The Statement requires recognition of the funded status of postretirement benefit plans in the statement of financial position. An employer must recognize an asset or liability in its statement of financial position for the differences between the fair value of the plan assets and the projected benefit obligation (PBO)(pension plans), or the accumulated postretirement benefit obligation (APBO) (other postretirement plans). Changes in the plans’ funded status must be recognized, in the year of change, in accumulated other comprehensive income (AOCI). The Statement also will require entities to measure the funded status of the plans as of the date of the year-end statement of financial position, with a few exceptions. Adoption of this pronouncement is effective for the Company in fiscal 2007. The recognition provision will be adopted in the fourth quarter of fiscal 2007.

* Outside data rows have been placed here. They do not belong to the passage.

Definition set_processed (n : N) (a : FrontierAssembly) : FrontierAssembly :=
  mk (outcomes a) (ranked_actions a) (waiting a) (blocked a) (verified_completed_step_ids a)
    (unverified_completed_step_ids a) (failed_step_ids a) (manual_required_step_ids a) n.
Definition set_outcome (id : string) (o : DependencyOutcome) (a : FrontierAssembly) : FrontierAssembly :=
  mk (<[id := o]> (outcomes a)) (ranked_actions a) (waiting a) (blocked a)
    (verified_completed_step_ids a) (unverified_completed_step_ids a) (failed_step_ids a)
    (manual_required_step_ids a) (processed a).
Definition push_action (r : RankedAction) (a : FrontierAssembly) : FrontierAssembly :=
  mk (outcomes a) (ranked_actions a ++ [r]) (waiting a) (blocked a)
    (verified_completed_step_ids a) (unverified_completed_step_ids a) (failed_step_ids a)
    (manual_required_step_ids a) (processed a).
Definition push_waiting (w : WaitingStep) (a : FrontierAssembly) : FrontierAssembly :=
  mk (outcomes a) (ranked_actions a) (waiting a ++ [w]) (blocked a)
    (verified_completed_step_ids a) (unverified_completed_step_ids a) (failed_step_ids a)
    (manual_required_step_ids a) (processed a).
Definition push_blocked (b : BlockedStep) (a : FrontierAssembly) : FrontierAssembly :=
  mk (outcomes a) (ranked_actions a) (waiting a) (blocked a ++ [b])
    (verified_completed_step_ids a) (unverified_completed_step_ids a) (failed_step_ids a)
    (manual_required_step_ids a) (processed a).
Definition push_verified (id : string) (a : FrontierAssembly) : FrontierAssembly :=
  mk (outcomes a) (ranked_actions a) (waiting a) (blocked a)
    (verified_completed_step_ids a ++ [id]) (unverified_completed_step_ids a)
    (failed_step_ids a) (manual_required_step_ids a) (processed a).
Definition push_unverified (id : string) (a : FrontierAssembly) : FrontierAssembly :=
  mk (outcomes a) (ranked_actions a) (waiting a) (blocked a) (verified_completed_step_ids a)
    (unverified_completed_step_ids a ++ [id]) (failed_step_ids a)
    (manual_required_step_ids a) (processed a).
Definition push_failed (id : string) (a : FrontierAssembly) : FrontierAssembly :=
  mk (outcomes a) (ranked_actions a) (waiting a) (blocked a) (verified_completed_step_ids a)
    (unverified_completed_step_ids a) (failed_step_ids a ++ [id])
    (manual_required_step_ids a) (processed a).
Definition push_manual (id : string) (a : FrontierAssembly) : FrontierAssembly :=
  mk (outcomes a) (ranked_actions a) (waiting a) (blocked a) (verified_completed_step_ids a)
    (unverified_completed_step_ids a) (failed_step_ids a)
    (manual_required_step_ids a ++ [id]) (processed a).
End FrontierAssembly.
Abbreviation FrontierAssembly := FrontierAssembly.FrontierAssembly.

(** ** Receipt release *)

Definition receipt_releases_dependency (step : StepState) : bool :=
  bool_decide (StepState.status step = StepStatus.Completed)
  && match StepState.execution_receipt_id step with
     | Some receipt_id => negb (is_empty receipt_id)
     | None => false
     end
  && match StepState.execution_receipt_digest step with
     | Some digest => is_sha256_digest digest
     | None => false
     end.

Based on June 30, 2006 information, FAS 158 would require an adjustment to increase the Company’s accumulated other comprehensive loss in the amount of $12.0 million (before tax effect), which represents the excess of the Company’s net prepaid ($34.5 million) over the Company’s PBO funded status ($22.5 million).

In addition, the amount will be offset by an increase in AOCI due to the retiree medical plan. This plan would have an increase to AOCI in the amount of $4.0 million (before tax effect), which represents the excess of the Company’s accrued benefit liability ($16.7 million) over the Company’s APBO funded status ($12.7 million).

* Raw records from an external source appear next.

(** The classification of a step whose dependencies have outcomes. *)
Lemma record_status_spec id st pend blk a :
  steps !! id = Some st →
  dependencies_classified a (StepState.depends_on st) →
  parts_of a (StepState.depends_on st) (pend, blk) →
  let r := record_status id st pend blk a in
  ∃ p, FrontierAssembly.outcomes r.1 = FrontierAssembly.outcomes a ∧
       FrontierAssembly.processed r.1 = FrontierAssembly.processed a ∧
       listed r.1 ≡ₚ (id, p) :: listed a ∧ classified steps id p ∧ outcome_spec steps id r.2.
Proof.
  intros Hst Hd Hparts r. subst r.
  pose proof (parts_released _ _ _ _ Hd Hparts) as Hreleased.
  pose proof (parts_blocked _ _ _ _ Hd Hparts) as Hblocked.
  pose proof (pending_outcome id st Hst) as Hpend.
  pose proof (blocked_terminal steps id st Hst) as Hterm.
  assert (Hnr : StepState.status st ≠ StepStatus.Completed → receipt_releases_dependency st = false).
  { intros Hn. destruct (receipt_releases_dependency st) eqn:E; [|done].
    by apply releases_completed in E. }
  unfold record_status, classified. destruct (StepState.status st) eqn:Hs.
  - destruct blk as [|b blk]; [destruct pend as [|w pend]|].
    + place_case listed_push_action; [right; right|].
      * split; [done|]. by apply Hreleased.
      * apply Hpend; [set_solver|]. intros _. by apply Hblocked.
    + place_case listed_push_waiting; [right; left|].
      * split; [done|]. split; [by apply Hblocked|].
        destruct Hparts as [Hp _]. destruct (proj1 (Hp w)) as [Hw Ho]; [left|].
        destruct (Hd w Hw) as (o & Ho' & Hspec). simplify_eq.
        exists w. split; [done|]. by destruct Hspec as (_ & ? & _).
      * apply Hpend; [set_solver|]. intros _. by apply Hblocked.
    + destruct Hparts as [_ Hb]. destruct b as [d r].
      destruct (proj1 (Hb d)) as [Hin Ho]; [exists r; left|].
      destruct (Hd d Hin) as (o & Ho' & Hspec). simplify_eq.
      place_case listed_push_blocked; [left; eauto|].
      by eapply blocked_dependency.
  - place_case listed_push_action; [done|]. apply Hpend; [set_solver|done].
  - place_case listed_push_action; [done|]. apply Hpend; [set_solver|done].
  - place_case listed_push_action; [done|]. apply Hpend; [set_solver|done].
  - place_case listed_push_action; [done|]. apply Hpend; [set_solver|done].
  - place_case listed_push_action; [done|]. apply Hpend; [set_solver|done].
  - destruct (receipt_releases_dependency st) eqn:Hr.
    + place_case listed_push_verified; [by rewrite Hr|]. by exists st.
    + place_case listed_push_unverified; [by rewrite Hr|]. apply Hterm; [set_solver|done].
  - place_case listed_push_failed; [done|]. apply Hterm; [set_solver|by apply Hnr].
  - place_case listed_push_manual; [done|]. apply Hterm; [set_solver|by apply Hnr].
Qed.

The estimated net result would be a decrease in AOCI of $8.0 million (before tax effect).


8

The FASB recently issued FASB Interpretation 48, Accounting for Uncertainty in Income Taxes: an interpretation of FASB Statements No. 109, which clarifies Statement 109, Accounting for Income Taxes, and indicates criteria that an individual tax position must satisfy for some or all of the benefits of that position to be recognized in the financial statements. Under Interpretation 48, an entity should evaluate a tax position using a two step process:
1.  
Evaluate the position for recognition: an enterprise should recognize the financial statement benefit of a tax position only after determining that the relevant tax authority would more-likely-than-not sustain the position following an audit.
2.  
Measure the benefit amount for a tax position that meets the more-likely-than-not threshold: The amount recognized in the financial statements should be the largest benefit that has a greater than 50 percent likelihood of being realized upon ultimate settlement with the relevant tax authority.

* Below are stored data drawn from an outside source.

(** ** Access to steps *)

Definition step_mut (state : RunState) (step_id : string) : res TransitionError StepState :=
  ok_or (RunState.steps state !! step_id) (TransitionError.UnknownStep step_id).

Definition matching_step_mut (state : RunState) (step_id effect_id : string)
    : res TransitionError StepState :=
  let? step := step_mut state step_id in
  let actual := EffectIntent.effect_id <$> StepState.intent step in
  bail_if bool_decide (actual ≠ Some effect_id)
    with TransitionError.EffectMismatch step_id actual effect_id;;
  Ok step.

(** Writing through the [&mut StepState]. *)
Definition put_step (state : RunState) (step_id : string) (step : StepState) : RunState :=
  RunState.set_steps (<[step_id := step]> (RunState.steps state)) state.

Definition invalid_transition {T} (step : StepState) (body : RunEventBody) : res TransitionError T :=
  Err (TransitionError.InvalidStepTransition (StepState.step_id step) (StepState.status step)
         (RunEventBody.kind body)).

Definition require_status (step : StepState) (required : StepStatus) (body : RunEventBody)
    : res TransitionError unit :=
  if bool_decide (StepState.status step ≠ required) then invalid_transition step body else Ok tt.

(** [intent.as_ref().and_then(receipt_provenance).and_then(tool_output_profile)]. *)
Definition tool_output_profile_of (step : StepState) : option string :=
  intent ← StepState.intent step;
  provenance ← EffectIntent.receipt_provenance intent;
  ReceiptProvenance.tool_output_profile provenance.

(** ** Committing an intent *)

Definition validate_tool_output_profile (intent : EffectIntent) : res TransitionError unit :=
  match EffectIntent.receipt_provenance intent ≫= ReceiptProvenance.tool_output_profile with
  | Some profile =>
      bail_if bool_decide (profile ≠ TOOL_OUTPUT_PROFILE_V1)
              || negb (bool_decide (EffectIntent.effect_class intent
                   ∈ [EffectClass.ReadOnly; EffectClass.Idempotent; EffectClass.NonIdempotent]))
        with TransitionError.UnsupportedToolOutputProfile (EffectIntent.effect_id intent);;
      Ok tt
  | None => Ok tt
  end.

(** [idempotency_key.as_ref().is_none_or(String::is_empty)]. *)
Definition key_missing (key : option string) : bool :=
  match key with None => true | Some key => is_empty key end.

Definition validate_planned_execution_profile (step : StepState)
    (planned : PlannedInvocationBinding) (intent : EffectIntent) (provenance : ReceiptProvenance)
    : res TransitionError unit :=
  let mismatch field := TransitionError.PlannedInvocationMismatch (StepState.step_id step) field in
  let? _ :=
    match PlannedInvocationBinding.execution_profile planned with
    | PlannedExecutionProfile.LocalSyncOnceV1
    | PlannedExecutionProfile.LocalSyncOnceOccurrenceV1 =>
        bail_if bool_decide (EffectIntent.effect_class intent = EffectClass.ReadOnly)
          with mismatch "effect_class";;
        bail_if key_missing (EffectIntent.idempotency_key intent)
          with mismatch "idempotency_key";;
        Ok tt
    | PlannedExecutionProfile.LocalSyncReadOnlyV1
    | PlannedExecutionProfile.LocalSyncReadOnlyOccurrenceV1 =>
        bail_if bool_decide (EffectIntent.effect_class intent ≠ EffectClass.ReadOnly)
          with mismatch "effect_class";;
        bail_if bool_decide (is_Some (EffectIntent.idempotency_key intent))
          with mismatch "idempotency_key";;
        bail_if bool_decide (EffectIntent.sink_guarantee intent ≠ SinkGuarantee.None)
          with mismatch "sink_guarantee";;
        Ok tt
    end in
  bail_if bool_decide (ReceiptProvenance.executor_placement provenance ≠ ReceiptPlacement.Local)
    with mismatch "receipt_provenance.executor_placement";;
  let expected_platform := (PlannedInvocationBinding.target_os planned +:+ "-"
                            +:+ PlannedInvocationBinding.target_arch planned)%string in
  bail_if bool_decide (ReceiptProvenance.executor_platform provenance ≠ expected_platform)
    with mismatch "receipt_provenance.executor_platform";;
  Ok tt.

Definition validate_planned_invocation_binding `{Crypto} (step : StepState) (intent : EffectIntent)
    : res TransitionError unit :=
  match StepState.planned_invocation step with
  | None => Ok tt
  | Some planned =>
      let mismatch field :=
        TransitionError.PlannedInvocationMismatch (StepState.step_id step) field in
      let invocation := EffectIntent.invocation intent in
      let? _ := map_err TransitionError.PlanningContract (PlannedInvocationBinding_validate planned) in
      match first_mismatch [
          ("capability_id", bool_decide (PlannedInvocationBinding.capability_id planned
                                         = InvocationBinding.capability_id invocation));
          ("contract_version", bool_decide (PlannedInvocationBinding.contract_version planned
                                            = InvocationBinding.contract_version invocation));
          ("definition_digest", bool_decide (PlannedInvocationBinding.definition_digest planned
                                             = InvocationBinding.definition_digest invocation));
          ("action_digest", bool_decide (PlannedInvocationBinding.action_digest planned
                                         = EffectIntent.action_digest intent));
          ("plan_input_digest", bool_decide (PlannedInvocationBinding.plan_input_digest planned
             = AuthorizationBinding.material_digest
                 (AuthorizationUse.binding (EffectIntent.authorization intent))))] with
      | Some field => Err (mismatch field)
      | None =>
          let? provenance := ok_or (EffectIntent.receipt_provenance intent)
                               (mismatch "receipt_provenance.plan_id") in
          bail_if bool_decide (ReceiptProvenance.plan_id provenance
                               ≠ PlannedInvocationBinding.plan_id planned)
            with mismatch "receipt_provenance.plan_id";;
          validate_planned_execution_profile step planned intent provenance
      end
  end.

(** The derived [candidate < current]. *)
Definition blocker_lt (a b : DependencyBlocker) : bool :=
  bool_decide (DependencyBlocker.le a b) && negb (bool_decide (a = b)).

Definition keep_least_blocker (state : RunState) (step : StepState)
    (first : option DependencyBlocker) (dependency_id : string)
    : res TransitionError (option DependencyBlocker) :=
  let? dependency := ok_or (RunState.steps state !! dependency_id)
    (TransitionError.UnknownDependency (StepState.step_id step) dependency_id) in
  match dependency_release_block_reason dependency with
  | Some reason =>
      let candidate := DependencyBlocker.mk dependency_id reason in
      Ok (match first with
          | Some current => if blocker_lt candidate current then Some candidate else first
          | None => Some candidate
          end)
  | None => Ok first
  end.

Definition first_unreleased_dependency (state : RunState) (step : StepState)
    : res TransitionError (option DependencyBlocker) :=
  for_each (keep_least_blocker state step) (StepState.depends_on step) None.

Definition validate_authorization_binding `{Crypto} (state : RunState) (step_id : string)
    (intent : EffectIntent) : res TransitionError unit :=
  let authorization := EffectIntent.authorization intent in
  let binding := AuthorizationUse.binding authorization in
  let invocation := EffectIntent.invocation intent in
  let grant_id := AuthorizationUse.grant_id authorization in
  bail_if bool_decide (AuthorizationBinding.run_id binding ≠ RunState.run_id state)
    with TransitionError.AuthorizationRunMismatch grant_id;;
  bail_if bool_decide (AuthorizationBinding.step_id binding ≠ step_id)
    with TransitionError.AuthorizationStepMismatch grant_id;;
  bail_if bool_decide (AuthorizationBinding.authority binding ≠ RunState.authority state)
    with TransitionError.AuthorizationAuthorityMismatch grant_id;;
  bail_if bool_decide (AuthorizationBinding.authority_epoch binding ≠ RunState.authority_epoch state)
    with TransitionError.AuthorizationEpochMismatch grant_id;;
  bail_if bool_decide (AuthorizationBinding.issued_at_sequence binding
                       ≠ RunState.journal_sequence state)
          || bool_decide (AuthorizationBinding.issued_at_head_digest binding
                          ≠ RunState.journal_head_digest state)
    with TransitionError.AuthorizationHeadMismatch grant_id;;
  bail_if bool_decide (AuthorizationBinding.action_digest binding ≠ EffectIntent.action_digest intent)
    with TransitionError.AuthorizationActionMismatch grant_id;;
  bail_if bool_decide (AuthorizationBinding.capability_id binding
                       ≠ InvocationBinding.capability_id invocation)
          || bool_decide (AuthorizationBinding.contract_version binding
                          ≠ InvocationBinding.contract_version invocation)
          || bool_decide (AuthorizationBinding.definition_digest binding
                          ≠ InvocationBinding.definition_digest invocation)
          || bool_decide (AuthorizationBinding.instance_id binding
                          ≠ InvocationBinding.instance_id invocation)
          || bool_decide (AuthorizationBinding.instance_binding_digest binding
                          ≠ InvocationBinding.instance_binding_digest invocation)
    with TransitionError.AuthorizationInvocationMismatch grant_id;;
  let? expected_id := map_err TransitionError.AuthorizationDigest
    (once_authorization_id (AuthorizationBinding.run_id binding)
       (AuthorizationBinding.action_digest binding)) in
  bail_if bool_decide (grant_id ≠ expected_id)
    with TransitionError.AuthorizationIdMismatch grant_id;;
  let? expected := map_err TransitionError.AuthorizationDigest
    (authorization_digest binding (AuthorizationUse.max_uses authorization)) in
  bail_if bool_decide (AuthorizationUse.grant_digest authorization ≠ expected)
    with TransitionError.AuthorizationDigestMismatch grant_id;;
  Ok tt.

(** The provenance of the intent against the digest the authorization covers. *)
Definition check_receipt_provenance `{Crypto} (intent : EffectIntent) : res TransitionError unit :=
  match EffectIntent.receipt_provenance intent,
        AuthorizationBinding.receipt_provenance_digest
          (AuthorizationUse.binding (EffectIntent.authorization intent)) with
  | Some provenance, Some expected =>
      let? actual := map_err TransitionError.AuthorizationDigest
                       (receipt_provenance_digest provenance) in
      bail_if bool_decide (actual ≠ expected)
        with TransitionError.ReceiptProvenanceDigestMismatch (EffectIntent.effect_id intent);;
      Ok tt
  | None, None => Ok tt
  | _, _ => Err (TransitionError.ReceiptProvenanceBindingMismatch (EffectIntent.effect_id intent))
  end.

(** [state.steps.values().any(..)]: some step already has this effect. *)
Definition effect_known (state : RunState) (effect_id : string) : bool :=
  existsb (λ step, match StepState.intent step with
                   | Some existing => bool_decide (EffectIntent.effect_id existing = effect_id)
                   | None => false
                   end) (btree_values (RunState.steps state)).

(** The authorization budget after one more use: [entry(..).or_insert_with(..)], the two
    checks, [uses += 1] and the effect id. *)
Definition consume_authorization (state : RunState) (intent : EffectIntent)
    : res TransitionError (gmap string AuthorizationConsumption) :=
  let authorization := EffectIntent.authorization intent in
  let grant_id := AuthorizationUse.grant_id authorization in
  let consumption :=
    default (AuthorizationConsumption.mk (AuthorizationUse.grant_digest authorization)
               (AuthorizationUse.max_uses authorization) 0 ∅)
      (RunState.authorization_consumption state !! grant_id) in
  bail_if bool_decide (AuthorizationConsumption.grant_digest consumption
                       ≠ AuthorizationUse.grant_digest authorization)
          || bool_decide (AuthorizationConsumption.max_uses consumption
                          ≠ AuthorizationUse.max_uses authorization)
    with TransitionError.AuthorizationGrantChanged grant_id;;
  bail_if bool_decide (AuthorizationConsumption.max_uses consumption
                       ≤ AuthorizationConsumption.uses consumption)%N
    with TransitionError.AuthorizationBudgetExceeded grant_id
           (AuthorizationConsumption.max_uses consumption);;
  Ok (<[grant_id := AuthorizationConsumption.mk
          (AuthorizationConsumption.grant_digest consumption)
          (AuthorizationConsumption.max_uses consumption)
          (AuthorizationConsumption.uses consumption + 1)
          ({[EffectIntent.effect_id intent]} ∪ AuthorizationConsumption.effect_ids consumption)]>
        (RunState.authorization_consumption state)).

Interpretation 48 contains significant disclosure requirements, including a tabular reconciliation of the beginning and ending balances of unrecognized tax benefits, unrecognized tax benefits that, if recognized, would affect the effective tax rate, as well as information concerning tax positions for which a material change in the liability for unrecognized tax benefits is reasonably possible within the next 12 months.

The scope of the Interpretation includes all tax positions accounted for in accordance with Statement 109. The term tax position includes, but is not limited to, the following:
1.  
A decision not to file a tax return in a jurisdiction;
2.  
The allocation of income between jurisdictions;
3.  
The characterization of income in the tax return;
4.  
A decision to exclude taxable income in the tax return; and
5.  
A decision to classify a transaction, entity, or other position as tax-exempt in the tax return.

Interpretation 48 applies only to taxes that are subject to Statement 109. Uncertainties related to taxes that are not based on a measurement of income, such as franchise taxes, sales tax, and ad valorem taxes, should be accounted for by applying Statement 5, Accounting for Contingencies, and other applicable accounting literature.

The Company is currently evaluating the effect of this Interpretation and has not yet determined its effect. Therefore, the Company will begin applying Interpretation 48 on July 1, 2007.

The SEC issued SAB No.108 to add Section N, “Considering the Effects of Prior Year Misstatements when Quantifying Misstatements in Current Year Financial Statements,” to Topic 1, Financial Statements, of the Staff Accounting Bulletin Series. Early application of the guidance of SAB No. 108 is encouraged in any report for an interim period of the first fiscal year ending after November 15, 2006, filed after the publication of this SAB. This Staff Accounting Bulletin had no impact on the Company’s financial reporting.

9


Item 2.

MANAGEMENT'S DISCUSSION AND ANALYSIS OF
FINANCIAL CONDITION AND RESULTS OF OPERATIONS

RESULTS OF OPERATIONS

QUARTERS ENDED MARCH 24, 2007 AND MARCH 25, 2006

Overview
As more fully discussed below, the Company had net earnings of $1.3 million, or $.20 per share, in the third quarter of fiscal 2007 compared to a net loss of $.2 million, or $.03 per share, in the third quarter of fiscal 2006.

Net Sales
Net sales for the fiscal 2007 March quarter increased $5.1 million, or 10%, compared to the fiscal 2006 March quarter. North American sales increased 6% while international sales increased 17% (22% increase in local currency).

The increase in North American sales reflects increased penetration in Mexico, new customers and the acquisition of Tru-Stone. The increase in international sales reflects expanded presence in our global markets, including emerging markets.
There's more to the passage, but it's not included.